Last Sunday night we had our cool meetup about ASO and SEO for mobile; thank you all for attending, you can see the photos and videos (in Hebrew) on our Facebook page.

The turn up wasn’t bad, and people were engaged in the theme – which is always a good thing.

The same goes to Google’s indexing of your pages and generally, your content.

The cracking of this mystery always alludes webmasters and the use of Python scripts is against Google’s policy, which prompted this response from Gary Illyes:

There are other alternatives based on Google sheets such as this one but with similar results that lack real confidence level, as well as prompting responses such as this one:

Ok, but a webmaster should know what is indexed and what is not, shouldn’t one?

This is what ZEFO is for – to collect relevant data from more than one source, ergo provide relevant insights about one’s SEO strategy.

Recently, we have stumbled upon the R Script method which derives information from Google Analytics, and claims compliance with Google’s policy (for the time being):

Courtesy of Mark Edmondson

According to its creator, it checks your site’s XML sitemap to see if there are any discrepancies between it and what is shown on Google analytics, thus deduces that if a URL is not found in analytics for Google organic search results, then it likely hasn’t been indexed by Google.

We have two problems with this method:

It’s quite an unknown language, so people would not be prompted to use it.

It’s bug ridden, so it wouldn’t give you the edge you want to get and would crash more than once.

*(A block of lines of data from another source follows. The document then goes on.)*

(** * Colour mapping for a seven-colour e-ink panel

    A shallow embedding of [color_mapping.py] (class [SevenColorMapper]):
    the sRGB -> CIE LAB conversion, the two colour differences, the
    nearest-colour matcher with its eagerly built lookup table, the
    nearest-colour quantiser, the error-diffusion ditherer with serpentine
    scanning, the seeded random-threshold mode, the palette handed to the
    display driver, and the module's utilities: the colour statistics and,
    over an imaging library taken as a parameter, the preview and the
    side-by-side comparison.

    Conventions of the model.
    - Python [int] is [Z]; [//] and [%] are [Z.div] and [Z.modulo] (both
      floor towards minus infinity, as in Python).
    - Python and NumPy floats are modelled by the real numbers [R]: rounding
      is not modelled.  [float('inf')] is a separate constructor, see
      [bound].
    - A raised exception is a value of [exn]; code that can raise lives in
      the [result] monad.
    - [dict]s iterated in insertion order are association lists; the large
      lookup table and the per-call memo are [gmap]s.
    - A [height] x [width] array is a list of rows. *)

From Stdlib Require Import Reals Lra Lia ZArith List Sorted.
From stdpp Require Import gmap strings list.

Local Open Scope Z_scope.

(** ** Exceptions and the result monad *)

Inductive exn : Type :=
  | NameError (name : string)
  | ZeroDivisionError
  | TypeError
  | KeyError (key : string)
  | IndexError
  | BackendError (msg : string).

Inductive result (A : Type) : Type :=
  | Ok (a : A)
  | Raise (e : exn).

Arguments Ok {A} a.
Arguments Raise {A} e.

Definition bind {A B} (k : A -> result B) (c : result A) : result B :=
  match c with
  | Ok a => k a
  | Raise e => Raise e
  end.

#[export] Instance result_ret : MRet result := fun _ a => Ok a.
#[export] Instance result_bind : MBind result := fun _ _ k c => bind k c.

(** [for x in xs: body], threading the loop state. *)
Fixpoint for_each {A S} (xs : list A) (body : A -> S -> result S) (s : S)
  : result S :=
  match xs with
  | [] => Ok s
  | x :: xs' => s' ← body x s; for_each xs' body s'
  end.

(** [try: c  except Exception as e: h e]. *)
Definition try_except {A} (c : result A) (h : exn -> result A) : result A :=
  match c with
  | Ok a => Ok a
  | Raise e => h e
  end.

(** [range(start, stop, step)] for a positive step, and
    [range(start, -1, -1)]. *)
Definition py_range (start stop step : Z) : list Z :=
  map (fun i => start + Z.of_nat i * step)
      (seq 0 (Z.to_nat ((stop - start + step - 1) / step))).

Definition py_range_down (start : Z) : list Z :=
  map (fun i => start - Z.of_nat i) (seq 0 (Z.to_nat (start + 1))).

(** ** Scalars *)

Definition Rltb (x y : R) : bool := if Rlt_dec x y then true else false.

(** Python's [x ** y] on floats, for the non-integral exponents this
    program uses (2.4 and 1/3).  A zero base with a negative exponent raises
    [ZeroDivisionError]; a negative base gives a complex number, on which
    the ordering tests that follow raise [TypeError]. *)
Definition float_pow (x y : R) : result R :=
  if Rlt_dec 0 x then Ok (Rpower x y)
  else if Rlt_dec x 0 then Raise TypeError
  else if Rlt_dec y 0 then Raise ZeroDivisionError
  else Ok 0%R.

(** Python's two-argument [max(a, b)]: [b] when [b > a], else [a]. *)
Definition py_max (a b : R) : R := if Rlt_dec a b then b else a.

(** [np.clip(v, lo, hi)] is [minimum(maximum(v, lo), hi)]. *)
Definition np_clip (v lo hi : R) : R := Rmin (Rmax v lo) hi.

(** [astype(int)] truncates towards zero. *)
Definition astype_int (v : R) : Z :=
  if Rlt_dec v 0 then - Int_part (- v) else Int_part v.

(** ** Colours *)

Abbreviation rgb := (Z * Z * Z)%type.
Abbreviation lab := (R * R * R)%type.

(** The class constants; a [dict] keeps insertion order. *)
Definition EINK_COLORS : list (string * rgb) :=
  [ ("BLACK", (0, 0, 0));
    ("WHITE", (255, 255, 255));
    ("GREEN", (0, 255, 0));
    ("BLUE", (0, 0, 255));
    ("RED", (255, 0, 0));
    ("YELLOW", (255, 255, 0));
    ("ORANGE", (255, 165, 0)) ]%string.

Definition COLOR_INDICES : list (string * Z) :=
  [ ("BLACK", 0); ("WHITE", 1); ("GREEN", 2); ("BLUE", 3);
    ("RED", 4); ("YELLOW", 5); ("ORANGE", 6) ]%string.

(** [d[key]]. *)
Fixpoint dict_get {V} (d : list (string * V)) (key : string) : result V :=
  match d with
  | [] => Raise (KeyError key)
  | (k, v) :: d' => if String.eqb k key then Ok v else dict_get d' key
  end.

(** ** sRGB to CIE LAB *)

Section RgbToLab.
Local Open Scope R_scope.

Definition gamma_correct (c : R) : result R :=
  if Rlt_dec 0.04045 c then float_pow ((c + 0.055) / 1.055) 2.4
  else Ok (c / 12.92).

Definition lab_f (t : R) : result R :=
  if Rlt_dec 0.008856 t then float_pow t (1 / 3)
  else Ok (7.787 * t + 16 / 116).

Definition _rgb_to_lab (c : rgb) : result lab :=
  let '(r0, g0, b0) := c in
  let r := IZR r0 / 255 in
  let g := IZR g0 / 255 in
  let b := IZR b0 / 255 in
  r ← gamma_correct r;
  g ← gamma_correct g;
  b ← gamma_correct b;
  let x := r * 0.4124564 + g * 0.3575761 + b * 0.1804375 in
  let y := r * 0.2126729 + g * 0.7151522 + b * 0.0721750 in
  let z := r * 0.0193339 + g * 0.1191920 + b * 0.9503041 in
  let x := x / 0.95047 in
  let y := y / 1.00000 in
  let z := z / 1.08883 in
  fx ← lab_f x;
  fy ← lab_f y;
  fz ← lab_f z;
  let L := 116 * fy - 16 in
  let a := 500 * (fx - fy) in
  let b := 200 * (fy - fz) in
  Ok (L, a, b).

(** The conversion as the specification words it: total, on reals. *)
Definition spec_gamma_decode (c : R) : R :=
  if Rlt_dec 0.04045 c then Rpower ((c + 0.055) / 1.055) 2.4
  else c / 12.92.

Definition spec_cie_f (t : R) : R :=
  if Rlt_dec 0.008856 t then Rpower t (1 / 3)
  else 7.787 * t + 16 / 116.

Definition spec_rgb_to_lab (c : rgb) : lab :=
  let '(r0, g0, b0) := c in
  let rl := spec_gamma_decode (IZR r0 / 255) in
  let gl := spec_gamma_decode (IZR g0 / 255) in
  let bl := spec_gamma_decode (IZR b0 / 255) in
  let X := rl * 0.4124564 + gl * 0.3575761 + bl * 0.1804375 in
  let Y := rl * 0.2126729 + gl * 0.7151522 + bl * 0.0721750 in
  let Z' := rl * 0.0193339 + gl * 0.1191920 + bl * 0.9503041 in
  let fx := spec_cie_f (X / 0.95047) in
  let fy := spec_cie_f (Y / 1.0) in
  let fz := spec_cie_f (Z' / 1.08883) in
  (116 * fy - 16, 500 * (fx - fy), 200 * (fy - fz)).
End RgbToLab.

Ok, what about elimination? That is a rule of thumb and probability wise has been correct at least 80% of the times, right?

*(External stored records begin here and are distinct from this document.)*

(** X18.  [__load_model] of the autoencoder puts the instance on a model
    all of whose variables were created by this call: none existed before,
    none is shared between the trunk, the two heads and the decoder, and
    every variable that existed before keeps its value.  A model trained
    earlier is replaced, not continued. *)
Theorem vae_load_model_fresh (o o1 : obj attrs) :
  load_model o = (Ok tt, o1) →
  ∃ m,
    model_ (self o1) = Some m
    ∧ Forall (λ v, (next_var (env o) ≤ v < next_var (env o1))%nat)
             (vae_trainable_variables m)
    ∧ NoDup (vae_trainable_variables m)
    ∧ ∀ v, (v < next_var (env o))%nat →
           store (env o1) !! v = store (env o) !! v.
Proof.
  unfold load_model. intros H.
  apply bind_inv in H as (a & o2 & Ha & H). injection Ha as <- <-.
  apply bind_inv in H as (m & o2 & Hv & H).
  unfold set_self, modify in H. injection H as <-.
  unfold vae in Hv.
  apply bind_inv in Hv as (a & o3 & Ha & Hv). injection Ha as <- <-.
  apply bind_inv in Hv as (enc & o3 & He & Hv).
  unfold lift in He. injection He as He <-.
  apply bind_inv in Hv as (t & o3 & Ht & Hv).
  apply new_model_fresh in Ht as (kt & Vt & Nt & Ft).
  apply bind_inv in Hv as (zm & o4 & Hzm & Hv).
  apply new_model_fresh in Hzm as (km & Vm & Nm & Fm).
  apply bind_inv in Hv as (zv & o5 & Hzv & Hv).
  apply new_model_fresh in Hzv as (kv & Vv & Nv & Fv).
  apply bind_inv in Hv as (dec & o6 & Hd & Hv).
  unfold lift in Hd. injection Hd as Hd <-.
  apply bind_inv in Hv as (d & o6 & Hdm & Hv).
  apply new_model_fresh in Hdm as (kd & Vd & Nd & Fd).
  injection Hv as <- <-.
  exists (VaeModel t zm zv d [kl_loss]). cbn [self env model_].
  split; [done|].
  assert (Hseq : vae_trainable_variables (VaeModel t zm zv d [kl_loss])
                 = seq (next_var (env o)) (kt + (km + (kv + kd)))).
  { unfold vae_trainable_variables. cbn [trunk mean_head var_head decoder].
    by rewrite Vt, Vm, Vv, Vd, Nv, Nm, Nt, !seq_app. }
  rewrite Hseq. split_and!.
  - apply Forall_forall. intros v Hin.
    apply list_elem_of_In, in_seq in Hin. lia.
  - apply NoDup_ListNoDup, seq_NoDup.
  - intros v Hlt. rewrite Fd, Fv, Fm, Ft by lia. done.
Qed.

(** X19.  [generate_samples] of the autoencoder never builds the model.
    On an instance without model it raises [TypeError] at the first batch
    and changes nothing; only for data without batches does it return,
    and then an array of no image, of shape [[0; h; w; c]]. *)
Theorem vae_generate_samples_needs_model (o : obj attrs) :
  model_ (self o) = None →
  (∀ x test_ds save_dir,
     generate_samples (Some (x :: test_ds)) save_dir o = (Raise TypeError, o))
  ∧ (∀ h w c, image_size (self o) = Some [h; w; c] → h * w * c ≠ 0 →
       generate_samples (Some []) None o = (Ok (Some (Tensor [0; h; w; c] [])), o)).
Proof.
  intros Hm. split.
  - intros x ds sd. unfold generate_samples, enumerate.
    cbn [length seq map zip zip_with for_each].
    unfold bind at 1. unfold bind at 1. unfold generate_step at 1.
    unfold bind at 1, get_self. cbn [fst snd]. rewrite Hm.
    unfold bind at 1, lift, callable_vae. done.
  - intros h w c Hi Hne. unfold generate_samples, enumerate.
    cbn [length seq map zip zip_with for_each].
    unfold bind at 1, ret at 1. unfold bind at 1, get_self. cbn [fst snd].
    unfold image_dim. rewrite Hi.
    change (index [h; w; c] 0) with (Ok h).
    change (index [h; w; c] 1) with (Ok w).
    change (index [h; w; c] 2) with (Ok c).
    unfold bind at 1, lift at 1. unfold bind at 1, lift at 1.
    unfold bind at 1, lift at 1.
    unfold reshape_rows. cbn [tshape numel fold_right tdata].
    replace (h * (w * (c * 1)) =? 0) with false
      by (symmetry; apply Z.eqb_neq; lia).
    cbn [orb negb]. rewrite Z.mul_0_l, Zmod_0_l, Zdiv_0_l. cbn.
    unfold bind, lift, ret. done.
Qed.

End VAEStacks.

Lemma vae_layers_total_witness :
  ∃ le ld u0 d0,
    VAE.encoder_layers_of (self Toy.vae_loaded) VAE.default_config = Ok le
    ∧ VAE.decoder_layers_of (self Toy.vae_loaded) VAE.default_config = Ok ld
    ∧ head [256; 128] = Some u0 ∧ head [128; 256] = Some d0
    ∧ dense_units le = [u0 * 2] ++ [256; 128] ++ [256]
    ∧ dense_units ld = [d0 / 2] ++ [128; 256] ++ [1 * 1 * 1].
Proof.
  apply (vae_layers_total (self Toy.vae_loaded) VAE.default_config 1 1 1 []);
    [reflexivity | lia | lia | lia | reflexivity | discriminate | discriminate
    | repeat constructor | repeat constructor; discriminate].
Defined.

Lemma vae_load_model_fresh_witness :
  ∃ m,
    VAE.model_ (self Toy.vae_built) = Some m
    ∧ Forall (λ v, (next_var (env Toy.vae_loaded) ≤ v
                    < next_var (env Toy.vae_built))%nat)
             (VAE.vae_trainable_variables m)
    ∧ NoDup (VAE.vae_trainable_variables m)
    ∧ ∀ v, (v < next_var (env Toy.vae_loaded))%nat →
           store (env Toy.vae_built) !! v = store (env Toy.vae_loaded) !! v.
Proof.
  apply (vae_load_model_fresh (B := Toy.backend)). vm_compute. reflexivity.
Defined.

Lemma vae_generate_samples_needs_model_witness :
  (∀ x test_ds save_dir,
     VAE.generate_samples (Some (x :: test_ds)) save_dir Toy.vae_loaded
     = (Raise TypeError, Toy.vae_loaded))
  ∧ (∀ h w c, VAE.image_size (self Toy.vae_loaded) = Some [h; w; c] →
       h * w * c ≠ 0 →
       VAE.generate_samples (Some []) None Toy.vae_loaded
       = (Ok (Some (Tensor [0; h; w; c] [])), Toy.vae_loaded)).
Proof.
  apply (vae_generate_samples_needs_model (B := Toy.backend)). reflexivity.
Defined.

(** ** The optimizer steps of the autoencoder *)

Section VAEProtocol.
Context `{B : Backend} `{!BackendLaws B}.
Import VAE.

Lemma update_targets_app t1 t2 :
  update_targets (t1 ++ t2) = update_targets t1 ++ update_targets t2.
Proof. unfold update_targets. apply omap_app. Qed.

(** One step on a batch of flattened examples succeeds. *)
Lemma vae_train_step_spec (o : obj attrs) tb data l m b d :
  model_ (self o) = Some m → built_from_config (self o) m →
  0 ≤ latent_dim (cfg (self o)) → tshape data = [b; d] → 0 ≤ b →
  ∃ l' o' evs,
    train_step tb data l o = (Ok l', o')
    ∧ extends o o' evs
    ∧ updates evs = [Autoencoder]
    ∧ update_targets evs = [vae_trainable_variables m]
    ∧ saves evs = [].
Proof.
  intros Hm Hb Hlat Hx Hb0. destruct o as [a w]. cbn [self env] in *.
  unfold train_step, bind at 1, get_self. cbn [fst snd self].
  rewrite Hm. unfold bind at 1, lift at 1, callable_vae.
  unfold bind at 1, in_world at 1, draw_epsilon.
  unfold bind at 1, get. cbn [env fst snd].
  rewrite (encode_shape a m (store w) None data b _ Hb Hx).
  change (index [b; latent_dim (cfg a)] 0) with (Ok b).
  change (index [b; latent_dim (cfg a)] 1) with (Ok (latent_dim (cfg a))).
  unfold bind at 1, lift at 1. unfold bind at 1, lift at 1.
  unfold tf_random_normal. cbn [forallb].
  assert (Hc : (0 <=? b) && ((0 <=? latent_dim (cfg a)) && true) = true)
    by (rewrite andb_true_r, andb_true_iff; split; apply Z.leb_le; lia).
  rewrite Hc.
  destruct (random_normal [b; latent_dim (cfg a)] (rng w)) as [eps r].
  cbn [env store next_var rng checkpoints images paths trace].
  unfold bind at 1, in_world at 1, get. cbn [env store fst snd].
  unfold bind at 1, in_world at 1. rewrite tape_gradient_eq.
  cbn [env store next_var rng checkpoints images paths trace self].
  unfold bind at 1, in_world at 1. rewrite apply_gradients_eq.
  cbn [env store next_var rng checkpoints images paths trace self].
  rewrite snd_zip_map.
  destruct tb.
  - unfold bind at 1, in_world, emit, modify.
    cbn [env store next_var rng checkpoints images paths trace self].
    unfold ret. eexists _, _, [_; _; _]. split; [reflexivity|].
    split.
    + unfold extends.
      cbn [env store next_var rng checkpoints images paths trace self].
      rewrite <- !app_assoc. by repeat split.
    + done.
  - unfold bind at 1, ret.
    eexists _, _, [_; _]. split; [reflexivity|].
    split.
    + unfold extends.
      cbn [env store next_var rng checkpoints images paths trace self].
      rewrite <- !app_assoc. by repeat split.
    + done.
Qed.

Lemma vae_epoch_loop_spec tb m ds : ∀ l (o : obj attrs),
  model_ (self o) = Some m → built_from_config (self o) m →
  0 ≤ latent_dim (cfg (self o)) →
  Forall (λ x, ∃ b d, tshape x = [b; d] ∧ 0 ≤ b) ds →
  ∃ l' o' evs,
    for_each ds (train_step tb) l o = (Ok l', o')
    ∧ extends o o' evs
    ∧ updates evs = replicate (length ds) Autoencoder
    ∧ update_targets evs = replicate (length ds) (vae_trainable_variables m)
    ∧ saves evs = [].
Proof.
  induction ds as [|x ds IH]; intros l o Hm Hb Hlat Hds.
  - exists l, o, []. split; [done|]. split; [apply extends_refl | done].
  - inversion Hds as [|? ? (b & d & Hx & Hb0) Hds']; subst.
    destruct (vae_train_step_spec o tb x l m b d Hm Hb Hlat Hx Hb0)
      as (l1 & o1 & e1 & Hstep & E1 & U1 & T1 & V1).
    pose proof E1 as (S1 & _).
    destruct (IH l1 o1) as (l2 & o2 & e2 & Hrest & E2 & U2 & T2 & V2);
      [by rewrite S1 | by rewrite S1 | by rewrite S1 | done |].
    exists l2, o2, (e1 ++ e2). cbn [for_each].
    rewrite (bind_ok _ _ _ _ _ Hstep), Hrest.
    split; [done|]. split; [by eapply extends_trans|].
    by rewrite updates_app, update_targets_app, saves_app, U1, U2, T1, T2, V1, V2.
Qed.

Lemma vae_train_epoch_spec ds verbose tb m epoch l (o : obj attrs) :
  model_ (self o) = Some m → built_from_config (self o) m →
  0 ≤ latent_dim (cfg (self o)) →
  Forall (λ x, ∃ b d, tshape x = [b; d] ∧ 0 ≤ b) ds →
  ∃ l' o' evs,
    train_epoch ds verbose tb epoch l o = (Ok l', o')
    ∧ extends o o' evs
    ∧ updates evs = replicate (length ds) Autoencoder
    ∧ update_targets evs = replicate (length ds) (vae_trainable_variables m)
    ∧ saves evs = [].
Proof.
  intros Hm Hb Hlat Hds. unfold train_epoch.
  destruct (vae_epoch_loop_spec tb m ds
              (Locals (optimizer_ l) (steps l) (reset_states (train_loss l)))
              o Hm Hb Hlat Hds)
    as (l1 & o1 & e1 & Hloop & E1 & U1 & T1 & V1).
  rewrite (bind_ok _ _ _ _ _ Hloop).
  destruct (verbose =? 1).
  - eexists l1, _, (e1 ++ [EvPrint _]). split; [reflexivity|].
    split.
    + eapply extends_trans; [exact E1|]. unfold extends; simpl. by repeat split.
    + rewrite updates_app, update_targets_app, saves_app, U1, T1, V1.
      simpl. by rewrite !app_nil_r.
  - exists l1, o1, e1. auto 10.
Qed.

Lemma vae_epochs_spec ds verbose tb m es : ∀ l (o : obj attrs),
  model_ (self o) = Some m → built_from_config (self o) m →
  0 ≤ latent_dim (cfg (self o)) →
  Forall (λ x, ∃ b d, tshape x = [b; d] ∧ 0 ≤ b) ds →
  ∃ l' o' evs,
    for_each es (train_epoch ds verbose tb) l o = (Ok l', o')
    ∧ extends o o' evs
    ∧ updates evs = replicate (length es * length ds) Autoencoder
    ∧ update_targets evs
      = replicate (length es * length ds) (vae_trainable_variables m)
    ∧ saves evs = [].
Proof.
  induction es as [|e es IH]; intros l o Hm Hb Hlat Hds.
  - exists l, o, []. split; [done|]. split; [apply extends_refl | done].
  - destruct (vae_train_epoch_spec ds verbose tb m e l o Hm Hb Hlat Hds)
      as (l1 & o1 & e1 & Hep & E1 & U1 & T1 & V1).
    pose proof E1 as (S1 & _).
    destruct (IH l1 o1) as (l2 & o2 & e2 & Hrest & E2 & U2 & T2 & V2);
      [by rewrite S1 | by rewrite S1 | by rewrite S1 | done |].
    exists l2, o2, (e1 ++ e2). cbn [for_each].
    rewrite (bind_ok _ _ _ _ _ Hep), Hrest.
    split; [done|]. split; [by eapply extends_trans|].
    rewrite updates_app, update_targets_app, saves_app, U1, U2, T1, T2, V1, V2.
    cbn [length Nat.mul]. by rewrite !replicate_add.
Qed.

Lemma vae_save_checkpoint_trace (v : value) (o : obj attrs) :
  ∃ evs, trace (env (save_checkpoint v o).2) = trace (env o) ++ evs
         ∧ updates evs = [] ∧ update_targets evs = [].
Proof.
  destruct o as [a w].
  destruct v as [| | |s| |]; try (by exists []; simpl; rewrite app_nil_r).
  unfold save_checkpoint, bind, lift, get_self, in_world. simpl.
  destruct (last_char s) as [c|]; simpl; [|by exists []; rewrite app_nil_r].
  case_bool_decide; simpl;
    (destruct (model_ a) as [m|]; simpl; [|by exists []; rewrite app_nil_r];
     by eexists [_]).
Qed.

You can also just walk to Google Analytics Query Explorer with the data you are looking for and compare notes with other methods to receive a better conclusion and by multiplying probabilities, you could potentially find what has been indexed or not with at least a 90% confidence level which still gives us an alpha of 10%, which is huge but still better than a pareto 80% confidence level, wouldn’t you agree?

All you need to do is download the relevant data in a TSV file format and run it through Excel (yes, in the world of Google sheets we also use Excel – deal with it, Generation Z!).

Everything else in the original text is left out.